Make that their forever family.
On Friday, the boys were officially adopted by Suzanne and Michael Stevens of Attleboro.
The Stevens were among 85 families that finalized adoptions of children from foster care during a statewide National Adoption Day celebration.
For Wade and Hunter, that means little change in their day-to-day lives. They've already spent a good part of their young lives in the Stevens' care.
Wade, whom Suzanne described as "really smart and really funny," will keep on playing with cars and computers, while Hunter, described as "a little love bug" will get to keep watching the sports he loves.
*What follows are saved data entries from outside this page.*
(* ===== verification/QuinnHandshake.v ===== *)
(** * The HTTP/3 handshake and the server (webtrans-quinn/src: connect.rs,
    settings.rs, server.rs)

    The SETTINGS exchange, the CONNECT exchange of both sides, the server's
    admission of handshakes, and the life of a request until it is answered. *)
From S2P Require Import Prelude Buf Varint Frame Settings PrefixInt Qpack Connect QuinnStreams QuinnCapsules QuinnSession.

(** The two status codes the server names. *)
Class HttpStatus `{HttpLib} := {
  status_eq_dec :: EqDecision StatusCode;
  STATUS_OK : StatusCode;
  STATUS_INTERNAL_SERVER_ERROR : StatusCode
}.

Section Errors.
Context `{Quinn} `{UrlLib} `{HttpLib}.
Inductive QConnectError :=
| QCUnexpectedEnd
| QCProtoError (e : ConnectError)
| QCConnectionError (e : ConnectionError)
| QCReadError (e : quinn_ReadError)
| QCWriteError (e : quinn_WriteError)
| QCErrorStatus (s : StatusCode).
Inductive QSettingsError :=
| QSUnexpectedEnd
| QSProtoError (e : SettingsError)
| QSWebTransportUnsupported
| QSConnectionError (e : ConnectionError)
| QSReadError (e : quinn_ReadError)
| QSWriteError (e : quinn_WriteError).
Inductive ServerError :=
| RequestAlreadyCompleted
| SVUnexpectedEnd
| SVConnection (e : ConnectionError)
| HandshakeTimeout
| SVWriteError (e : quinn_WriteError)
| SVReadError (e : quinn_ReadError)
| SVSettingsError (e : QSettingsError)
| SVConnectError (e : QConnectError)
| SVIoError (e : io_error)
| SVInvalidCryptoConfiguration
| SVRustls (e : rustls_Error).
(** [X] is Quinn's error of an attempt that did not start. *)
Inductive ClientError (X : Type) :=
| CLUnexpectedEnd
| CLConnection (e : ConnectionError)
| CLWriteError (e : quinn_WriteError)
| CLReadError (e : quinn_ReadError)
| CLSettingsError (e : QSettingsError)
| CLHttpError (e : QConnectError)
| CLQuinnError (e : X)
| InvalidDnsName (name : bytes)
| InvalidUrl (message : bytes)
| DnsTimeout
| CLHandshakeTimeout
| CLIo (e : io_error)
| CLInvalidCryptoConfiguration
| CLRustls (e : rustls_Error).
#[global] Arguments CLUnexpectedEnd {X}. #[global] Arguments CLConnection {X}. #[global] Arguments CLWriteError {X}.
#[global] Arguments CLReadError {X}. #[global] Arguments CLSettingsError {X}. #[global] Arguments CLHttpError {X}.
#[global] Arguments CLQuinnError {X}. #[global] Arguments InvalidDnsName {X}. #[global] Arguments InvalidUrl {X}.
#[global] Arguments DnsTimeout {X}. #[global] Arguments CLHandshakeTimeout {X}. #[global] Arguments CLIo {X}.
#[global] Arguments CLInvalidCryptoConfiguration {X}. #[global] Arguments CLRustls {X}.
End Errors.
Suzanne and Michael, who are in their mid-40's, were not thinking about adoption when they signed up to become foster parents. Inspired by family friends who are foster parents, the couple realized they had room in their hearts and their home to care for foster children.
After completing training, rigorous background checks and an extensive home study, the Stevens got a call about Wade, their first placement, about two years ago. They believed Wade's stay would be temporary, and that he would be reunited with his birth family, as is frequently the case with foster children.
When a reunification attempt failed for Wade's brother Hunter, the Stevens agreed to take him into their home, as well. A social worker then asked the Stevens if they would consider adopting the boys.
"There was nothing to talk about. We didn't want another family to adopt them. If they couldn't go home, we wanted them home with us," Suzanne said.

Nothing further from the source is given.